Published: Sept. 9, 2011
Updated: Sept. 9, 2011
Gary Lyman, MD, MPH, is professor of medicine and director of Comparative Effectiveness and Outcomes Research at Duke University School of Medicine and the Duke Cancer Institute.
He is also a senior fellow in the Duke Center for Clinical Health Policy Research. Lyman has served on the Food and Drug Administration’s (FDA) Oncologic Drugs Advisory Committee.
The Oncologic Drugs Advisory Committee or “ODAC” reviews and evaluates data concerning the safety and effectiveness of drugs used to treat cancer. The committee makes recommendations to the FDA about whether or not to approve a drug for use by patients.

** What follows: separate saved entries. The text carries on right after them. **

(** What an item says, whatever stood in the way before it *)
Definition chosen (choices : list db_choice) (i : move_instance) (all : list db_strategy) : option (db_strategy * N) :=
  match all with
  | [] => None
  | first :: _ => Some
      match find_choice choices (mi_id i) with
      | Some c =>
          if String.eqb (dc_strategy c) "" then (first, 0%N)
          else match find_first (fun s => String.eqb (strategy_name s) (dc_strategy c)) all with Some s => (s, dc_target c) | None => (first, 0%N) end
      | None => (first, 0%N)
      end
  end.
Definition ways (arch : bool) (dep : move_instance * list move_db) : list db_strategy :=
  strategies (mi_engine dep.1) (exclusive e app peers dep.1) arch (negb (bool_decide (dep.2 = []))).
Definition item_of_database (choices : list db_choice) (arch : bool) (dep : move_instance * list move_db) : database_item :=
  let i := dep.1 in
  let c := chosen choices i (ways arch dep) in
  DatabaseItem (mi_id i) (mi_name i) (mi_engine i) (mi_version i) (exclusive e app peers i) (ways arch dep) (fst <$> c)
    (match c with Some (_, t) => t | None => 0%N end) (logical_of <$> dep.2).
Lemma rest_eq d d' : rest d = rest d' -> df_location d = df_location d' /\ df_cluster d = df_cluster d' /\ df_server d = df_server d'
  /\ df_volumes d = df_volumes d' /\ df_databases d = df_databases d'.
Proof. unfold rest. intros [= H1 H2 H3 H4 H5]. done. Qed.
Lemma existing_step s t i dbs d d1 : rest d1 = rest d -> (df_blockers d1 = [] -> df_blockers d = []) ->
  let d2 := (if bool_decide (s = StrategyExistingInstance) then check_existing_target e instances i t dbs d1 else d1) in
  rest d2 = rest d /\ (df_blockers d2 = [] -> df_blockers d = [] /\ (s = StrategyExistingInstance -> exists dst, restorable (df_cluster d) i t dbs dst)).
Proof.
  intros Hr Hb. cbn. apply rest_eq in Hr as Hc. destruct Hc as (_ & Hc & _). destruct (bool_decide_reflect (s = StrategyExistingInstance)) as [Hs|Hs].
  - split; [by rewrite check_existing_rest|]. intros [H1 H2]%check_existing_clear. rewrite Hc in H2. split; [by apply Hb|by intros _].
  - split; [done|]. intros H1. split; [by apply Hb|done].
Qed.
Lemma check_database_spec choices arch d dep :
  let d' := check_database e app peers instances choices arch d dep in
  rest d' = rest (add_database (item_of_database choices arch dep) d)
  /\ (df_blockers d' = [] -> df_blockers d = [] /\ exists s t, chosen choices dep.1 (ways arch dep) = Some (s, t)
       /\ (s = StrategyExistingInstance -> exists dst, restorable (df_cluster d) dep.1 t dep.2 dst)).
Proof.
  destruct dep as [i dbs]. unfold check_database, item_of_database, ways. cbn [fst snd].
  destruct (strategies (mi_engine i) _ arch _) as [|first others] eqn:Eall; cbn zeta.
  { split; [done|]. intros Hc. by apply (block_clear _ (mi_name i) d) in Hc. }
  assert (W : forall s t d1 b1 b2, rest d1 = rest d -> (df_blockers d1 = [] -> df_blockers d = []) ->
    chosen choices i (first :: others) = Some (s, t) ->
    let d2 := (if bool_decide (s = StrategyExistingInstance) then check_existing_target e instances i t dbs d1 else d1) in
    let it := DatabaseItem (mi_id i) (mi_name i) (mi_engine i) (mi_version i) (exclusive e app peers i) (first :: others) (Some s) t (logical_of <$> dbs) in
    let d' := add_database it (warn_if b1 "db_downtime" (mi_name i) (warn_if b2 "db_arch" (mi_name i) d2)) in
    rest d' = rest (add_database it d)
    /\ (df_blockers d' = [] -> df_blockers d = [] /\ exists s t, chosen choices i (first :: others) = Some (s, t)
       /\ (s = StrategyExistingInstance -> exists dst, restorable (df_cluster d) i t dbs dst))).
  { intros s t d1 b1 b2 Hr Hb Hch d2 it d'. destruct (existing_step s t i dbs d d1 Hr Hb) as [H1 H2]. fold d2 in H1, H2. subst d'. split.
    - assert (Hw : rest (warn_if b1 "db_downtime" (mi_name i) (warn_if b2 "db_arch" (mi_name i) d2)) = rest d) by by autorewrite with draft.
      apply rest_eq in Hw as (E1 & E2 & E3 & E4 & E5). unfold rest, add_database. cbn -[warn_if]. by rewrite E1, E2, E3, E4, E5.
    - cbn -[warn_if]. rewrite !warn_if_blockers. intros Hd2. destruct (H2 Hd2). eauto. }
  assert (X : exists s t d1, chosen choices i (first :: others) = Some (s, t) /\ rest d1 = rest d /\ (df_blockers d1 = [] -> df_blockers d = [])
    /\ match find_choice choices (mi_id i) with
        | Some c =>
            if String.eqb (dc_strategy c) "" then (first, 0%N, d)
            else
              match find_first (fun s => String.eqb (strategy_name s) (dc_strategy c)) (first :: others) with
              | None => (first, 0%N, block "db_strategy" (mi_name i) d)
              | Some s => (s, dc_target c, d)
              end
        | None => (first, 0%N, d)
        end = (s, t, d1)).
  { unfold chosen. destruct (find_choice choices (mi_id i)) as [c|]; [|by exists first, 0%N, d].
    destruct (String.eqb (dc_strategy c) ""); [by exists first, 0%N, d|].
    destruct (find_first _ _) as [s|]; [by exists s, (dc_target c), d|]. exists first, 0%N, (block "db_strategy" (mi_name i) d).
    split; [done|]. split; [done|]. split; [by intros Hb%block_clear|done]. }
  destruct X as (s & t & d1 & Hch & Hr & Hb & ->).
  destruct (W s t d1 (negb (bool_decide (s = StrategyMove)))
    (negb arch && exclusive e app peers i && engine_logical (mi_engine i) && negb (String.eqb (mi_engine i) engine_libsql)) Hr Hb Hch) as [Y1 Y2].
  split; [rewrite Hch; exact Y1|exact Y2].
Qed.
Lemma check_databases_spec choices d :
  let arch := (same_arch e app d).1 in
  let d' := check_databases e app peers instances choices d in
  df_databases d' = df_databases d ++ (item_of_database choices arch <$> dependencies e app instances)
  /\ (df_location d', df_cluster d', df_server d', df_volumes d') = (df_location d, df_cluster d, df_server d, df_volumes d)
  /\ (df_blockers d' = [] -> df_blockers d = [] /\ forall dep, dep ∈ dependencies e app instances -> exists s t,
       chosen choices dep.1 (ways arch dep) = Some (s, t) /\ (s = StrategyExistingInstance -> exists dst, restorable (df_cluster d) dep.1 t dep.2 dst)).
Proof.
  unfold check_databases. destruct (same_arch e app d) as [arch d0] eqn:Ea. cbn zeta.
  assert (H0 : rest d0 = rest d /\ (df_blockers d0 = [] -> df_blockers d = [])).
  { unfold same_arch in Ea. repeat case_match; simplify_eq; try done. split; [done|]. by intros Hb%block_clear. }
  change ((arch, d0).1) with arch. clear Ea. destruct H0 as [Hr0 Hb0]. apply rest_eq in Hr0 as (E1 & E2 & E3 & E4 & E5).
  rewrite <- E1, <- E2, <- E3, <- E4, <- E5.
  cut (df_databases (foldl (check_database e app peers instances choices arch) d0 (dependencies e app instances)) =
       df_databases d0 ++ (item_of_database choices arch <$> dependencies e app instances)
    /\ (df_location (foldl (check_database e app peers instances choices arch) d0 (dependencies e app instances)),
        df_cluster (foldl (check_database e app peers instances choices arch) d0 (dependencies e app instances)),
        df_server (foldl (check_database e app peers instances choices arch) d0 (dependencies e app instances)),
        df_volumes (foldl (check_database e app peers instances choices arch) d0 (dependencies e app instances)))
       = (df_location d0, df_cluster d0, df_server d0, df_volumes d0)
    /\ (df_blockers (foldl (check_database e app peers instances choices arch) d0 (dependencies e app instances)) = [] ->
        df_blockers d0 = [] /\ forall dep, dep ∈ dependencies e app instances -> exists s t,
          chosen choices dep.1 (ways arch dep) = Some (s, t) /\ (s = StrategyExistingInstance -> exists dst, restorable (df_cluster d0) dep.1 t dep.2 dst))).
  { intros (H1 & H2 & H3). split; [done|]. split; [done|]. intros Hc. destruct (H3 Hc). split; [by apply Hb0|done]. }
  generalize (dependencies e app instances). intros l. clear E1 E2 E3 E4 E5 Hb0. revert d0. induction l as [|dep l IH]; intros d0.
  { cbn. rewrite app_nil_r. split; [done|]. split; [done|]. intros Hc. split; [done|]. by intros dep ?%elem_of_nil. }
  cbn [foldl]. destruct (IH (check_database e app peers instances choices arch d0 dep)) as (H1 & H2 & H3).
  destruct (check_database_spec choices arch d0 dep) as [H4 H5]. apply rest_eq in H4 as (F1 & F2 & F3 & F4 & F5).
  rewrite H1, H2, F1, F2, F3, F4, F5. cbn [df_location df_cluster df_server df_volumes df_databases add_database]. split; [by rewrite <- app_assoc|].
  split; [done|]. intros Hc. destruct (H3 Hc) as [Hd Hl]. destruct (H5 Hd) as [Hd0 Hx]. split; [done|].
  intros dep' [->|Hin]%elem_of_cons; [done|]. rewrite F2 in Hl. by apply Hl.
Qed.
End PlannerFacts.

This includes new drugs as well as drugs already approved by the FDA for treating other conditions.
By the time a pharmaceutical company submits a drug application for approval from the FDA, it has often spent 10 years or more and millions of dollars to develop and test the drug. During that time, the company has conducted clinical trials and also has often met with the FDA, sometimes numerous times, to discuss the drug and the data.
Once submitted to the FDA, the drug application is reviewed. At that point, the FDA has the authority to make the final decision to approve a drug or not. The FDA can do so without asking for review and recommendation by ODAC. However, the FDA can choose to send the information about the drug to ODAC for its additional review, and it often does.
If a drug application is sent to ODAC, then members of that committee review the data. A hearing is then held, during which the FDA and the company make presentations and members of the public can ask questions.
After extensive review and discussion, members of ODAC vote on recommendations to the FDA anonymously to avoid any perceived influence. The FDA usually follows the advice of ODAC on new drug approval, any change in approved indications and any requirement for further safety monitoring.
The committee consists of 13 voting members including the chair. Members and the chair are selected by the commissioner of the FDA and are considered authorities knowledgeable in the fields of general oncology, pediatric oncology, hematologic oncology, immunologic oncology, biostatistics, and other related professions.
The committee includes a patient advocate and also a non-voting member associated with the pharmaceutical industry.
It usually takes a minimum of six months, but it can be closer to nine to 12 months for some drugs to go through the review process once a final application is sent to the FDA.
The drug approval process is lengthy and the rules and regulations change frequently. The FDA not only reviews hundreds of pages of documents but also conducts their own independent analysis of the data.
Many members of the public believe the drug approval process takes too long while others argue that there is not enough attention to safety. The FDA is committed to ensuring that the science behind the development of the drug is solid both in terms of efficacy and safety.
As a member of ODAC, I consider many things. For example, I consider side effects of the drug. I review the study design to make sure it is methodologically sound. Considerations include whether there are currently available alternatives to the drug under consideration.
ODAC members are specifically instructed not to consider the cost of the drug in our recommendations. This is different from many other countries, where the cost of the drug is considered part of the approval process.
The role of an ODAC member is difficult because you don’t want to hold drugs from any patient who may benefit, but you also don’t want to recommend approval of an unsafe drug. It’s a balancing act -- need and benefit versus safety and harm.
This is a conditional approval. Essentially, accelerated approval can occur when there is enough evidence to approve the drug; however more information is desired to be certain of the level of benefit and safety.
This often occurs when clinical trials show very good results for the patients, and there are few alternatives for that patient population that might benefit from the drug. The pharmaceutical company is required to provide additional information to the FDA even after the drug is approved and prior to granting the agent full approval.
Since we want and need to ensure the safety and effectiveness of all drugs, we can only shorten the process so much.
Certainly, we will continue to see more and more cancer treatments submitted to the FDA for approval. Many of these drugs will be targeted therapies which have potential advantages but also present additional challenges.
Nonetheless, the ultimate goal of the FDA and ODAC is to get safe and effective drugs to patients with cancer as quickly as possible.